[Stored data]
Lemma count_set_child (h : Z) (c n : node) :
  count (set_child h c n) = 1 + count c + count n - from_option (fun c => 1 + count c) 0 (children n !! h).
Proof. rewrite !count_children. node. by rewrite map_sum_insert, <- !count_children. Qed.

Lemma count_same_children (n n' : node) : children n = children n' -> count n = count n'.
Proof. rewrite !count_children. by intros ->. Qed.

Lemma match_count (pos : gmap string nat) (now : Z) (chunks : list Z) : forall best n,
  count (match_walk pos now chunks best n).2 = count n.
Proof.
  induction chunks as [|h chunks IH]; intros best n; cbn [match_walk]; [done|].
  destruct (children n !! h) as [c|] eqn:Hc; [|done]. cbv zeta.
  assert (count (touch now c) = count c) as Ht by (apply count_same_children; by node).
  destruct (hit_of pos _) as [i|].
  - specialize (IH (Some i) (touch now c)). destruct (match_walk pos now chunks _ _) as [b c']. cbn [snd] in *.
    rewrite count_set_child, Hc. cbn [from_option]. lia.
  - cbn [snd]. rewrite count_set_child, Hc. cbn [from_option]. lia.
Qed.

Lemma record_count (id : string) (now : Z) (chunks : list Z) : forall k n,
  k <= maxNodes ->
  let (n', k') := record_walk id now chunks k n in k' - k = count n' - count n /\ k <= k' <= maxNodes.
Proof.
  induction chunks as [|h chunks IH]; intros k n Hk; cbn [record_walk]; [lia|].
  destruct (children n !! h) as [c|] eqn:Hc.
  - specialize (IH k (touch now (add_endpoint id c)) Hk).
    assert (count (touch now (add_endpoint id c)) = count c) as Ht by (apply count_same_children; by node).
    destruct (record_walk _ _ _ _ _) as [c' k']. rewrite count_set_child, Hc. cbn [from_option]. lia.
  - destruct (Z.leb_spec maxNodes k); [lia|].
    specialize (IH (k + 1) (touch now (add_endpoint id (leaf now))) ltac:(lia)).
    assert (count (touch now (add_endpoint id (leaf now))) = 0) as Ht by (rewrite count_children; node; apply map_sum_empty).
    destruct (record_walk _ _ _ _ _) as [c' k']. rewrite count_set_child, Hc. cbn [from_option]. lia.
Qed.

Lemma prune_gone_nonneg (ttl now : Z) (n : node) : 0 <= (prune ttl now n).1.2.
Proof.
  induction n as [n IH] using node_children_ind. destruct n as [cs es t]. cbn [prune fst snd].
  apply map_sum_nonneg. intros h c Hc. specialize (IH h c Hc).
  destruct (prune ttl now c) as [[c' k] []]; cbn [fst snd] in IH; lia.
Qed.

Lemma prune_count (ttl now : Z) (n : node) :
  let '(n', gone, _) := prune ttl now n in gone = count n - count n'.
Proof.
  induction n as [n IH] using node_children_ind. destruct n as [cs es t]. cbn [prune]. cbn [children] in IH.
  rewrite !count_children. cbn [children]. rewrite map_sum_omap.
  apply Z.add_move_r. rewrite <- map_sum_add. apply map_sum_ext. intros h c Hc. specialize (IH h c Hc).
  destruct (prune ttl now c) as [[c' k] []] eqn:Hp; cbn [from_option]; [|lia].
  enough (count c' = 0) by lia. destruct c as [cs0 es0 t0]. cbn [prune] in Hp. injection Hp as <- _ Hdead.
  apply andb_true_iff in Hdead as [->%bool_decide_eq_true _]. rewrite count_children. apply map_sum_empty.
Qed.

(** *** Coherence *)
Definition below (n : node) : Prop := forall h c, children n !! h = Some c -> coherent c.

Lemma coherent_inv (n : node) :
  coherent n -> (forall h c, children n !! h = Some c -> endpoints c ⊆ endpoints n) /\ below n.
Proof. by intros [n' Hsub Hb]. Qed.

Lemma coherent_below (n : node) : coherent n -> below n.
Proof. by intros [_ Hb]%coherent_inv. Qed.

Lemma match_below (pos : gmap string nat) (now : Z) (chunks : list Z) : forall best n,
  below n -> let n' := (match_walk pos now chunks best n).2 in
  below n' /\ endpoints n' = endpoints n /\
  forall h c', children n' !! h = Some c' -> exists c, children n !! h = Some c /\ endpoints c' = endpoints c.
Proof.
  induction chunks as [|h chunks IH]; intros best n Hn; cbn [match_walk]; [by split_and!; eauto|].
  destruct (children n !! h) as [c|] eqn:Hc; [|by split_and!; eauto]. cbv zeta.
  assert (forall c', coherent c' -> endpoints c' = endpoints c -> let n' := set_child h c' n in
    below n' /\ endpoints n' = endpoints n /\
    forall h0 c0', children n' !! h0 = Some c0' -> exists c0, children n !! h0 = Some c0 /\ endpoints c0' = endpoints c0) as Hset.
  { intros c' Hco He. cbv zeta. unfold below. node. split_and!; [|done|].
    - intros h0 c0. rewrite lookup_insert_Some. intros [[_ <-]|[_ H]]; [done|by eapply Hn].
    - intros h0 c0. rewrite lookup_insert_Some. intros [[<- <-]|[_ H]]; eauto. }
  pose proof (Hn h c Hc) as Hco.
  assert (coherent (touch now c)) as Ht by (destruct Hco as [c H1 H2]; constructor; node; done).
  destruct (hit_of pos _) as [i|]; [|apply Hset; [done|by node]].
  specialize (IH (Some i) (touch now c) (coherent_below _ Ht)). destruct (match_walk pos now chunks _ _) as [b c'].
  cbn [snd] in *. destruct IH as (H1 & H2 & H3). node in H2. node in H3. apply Hset; [|done]. constructor; [|exact H1].
  intros h0 c0 Hc0. destruct (H3 h0 c0 Hc0) as (c1 & Hc1 & ->). rewrite H2. destruct Hco as [c Hsub _]. eauto.
Qed.

Lemma record_below (id : string) (now : Z) (chunks : list Z) : forall k n,
  below n -> let n' := (record_walk id now chunks k n).1 in
  below n' /\ endpoints n' = endpoints n /\
  forall h c', children n' !! h = Some c' ->
    endpoints c' ⊆ {[id]} ∪ from_option endpoints ∅ (children n !! h).
Proof.
  induction chunks as [|h chunks IH]; intros k n Hn; cbn [record_walk].
  { cbn [fst]. split_and!; [done|done|]. intros h c' ->. cbn. set_solver. }
  assert (forall c0 k0, below c0 -> (forall h' c', children c0 !! h' = Some c' -> endpoints c' ⊆ endpoints c0) ->
    id ∈ endpoints c0 -> endpoints c0 ⊆ {[id]} ∪ from_option endpoints ∅ (children n !! h) ->
    let n' := set_child h (record_walk id now chunks k0 c0).1 n in
    below n' /\ endpoints n' = endpoints n /\
    forall h0 c', children n' !! h0 = Some c' ->
      endpoints c' ⊆ {[id]} ∪ from_option endpoints ∅ (children n !! h0)) as Hset.
  { intros c0 k0 Hb Hmono Hid Hsub. cbv zeta. destruct (IH k0 c0 Hb) as (H1 & H2 & H3).
    set (c1 := (record_walk id now chunks k0 c0).1) in *. unfold below. node. split_and!; [|done|].
    - intros h0 c'. rewrite lookup_insert_Some. intros [[_ <-]|[_ H]]; [|by eapply Hn].
      constructor; [|exact H1]. intros h1 c2 Hc2. specialize (H3 h1 c2 Hc2). rewrite H2.
      destruct (children c0 !! h1) as [c3|] eqn:Hc3; cbn in H3; [specialize (Hmono h1 c3 Hc3)|]; set_solver.
    - intros h0 c'. rewrite lookup_insert_Some. intros [[<- <-]|[_ ->]]; [by rewrite H2|cbn; set_solver]. }
  destruct (children n !! h) as [c|] eqn:Hc.
  - specialize (Hset (touch now (add_endpoint id c)) k). destruct (record_walk _ _ _ _ _) as [c' k']. cbn [fst] in *.
    pose proof (coherent_inv c (Hn h c Hc)) as [Hsub Hb]. apply Hset; [intros h' c2; node; apply Hb| |node; set_solver|node; cbn; set_solver].
    node. intros h' c2 Hc2. specialize (Hsub h' c2 Hc2). set_solver.
  - destruct (Z.leb_spec maxNodes k) as [|_].
    { cbn [fst]. split_and!; [done|done|]. intros h0 c' ->. cbn. set_solver. }
    specialize (Hset (touch now (add_endpoint id (leaf now))) (k + 1)). destruct (record_walk _ _ _ _ _) as [c' k'].
    cbn [fst] in *. apply Hset; [intros h' c2; by node| |node; set_solver|node; cbn; set_solver].
    intros h' c2. by node.
Qed.

Lemma prune_endpoints (ttl now : Z) (n : node) :
  endpoints (prune ttl now n).1.1 = endpoints n /\ touched (prune ttl now n).1.1 = touched n.
Proof. by destruct n. Qed.

Lemma prune_children (ttl now : Z) (n : node) :
  children (prune ttl now n).1.1
  = omap (fun c => let '(c', _, dead) := prune ttl now c in if dead then None else Some c') (children n).
Proof. by destruct n. Qed.

Lemma prune_child (ttl now : Z) (n : node) (h : Z) :
  children (prune ttl now n).1.1 !! h
  = c ← children n !! h; if (prune ttl now c).2 then None else Some (prune ttl now c).1.1.
Proof.
  rewrite prune_children, lookup_omap. destruct (children n !! h) as [c|]; [|done]. cbn [mbind option_bind].
  by destruct (prune ttl now c) as [[c' k] dead].
Qed.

> **Your goal**: Every line of the records containing the word "Hset" must appear in the answer.

> **Exercise response**:
    forall h0 c0', children n' !! h0 = Some c0' -> exists c0, children n !! h0 = Some c0 /\ endpoints c0' = endpoints c0) as Hset.
  destruct (hit_of pos _) as [i|]; [|apply Hset; [done|by node]].
  cbn [snd] in *. destruct IH as (H1 & H2 & H3). node in H2. node in H3. apply Hset; [|done]. constructor; [|exact H1].
      endpoints c' ⊆ {[id]} ∪ from_option endpoints ∅ (children n !! h0)) as Hset.
  - specialize (Hset (touch now (add_endpoint id c)) k). destruct (record_walk _ _ _ _ _) as [c' k']. cbn [fst] in *.
    pose proof (coherent_inv c (Hn h c Hc)) as [Hsub Hb]. apply Hset; [intros h' c2; node; apply Hb| |node; set_solver|node; cbn; set_solver].
    specialize (Hset (touch now (add_endpoint id (leaf now))) (k + 1)). destruct (record_walk _ _ _ _ _) as [c' k'].
    cbn [fst] in *. apply Hset; [intros h' c2; by node| |node; set_solver|node; cbn; set_solver].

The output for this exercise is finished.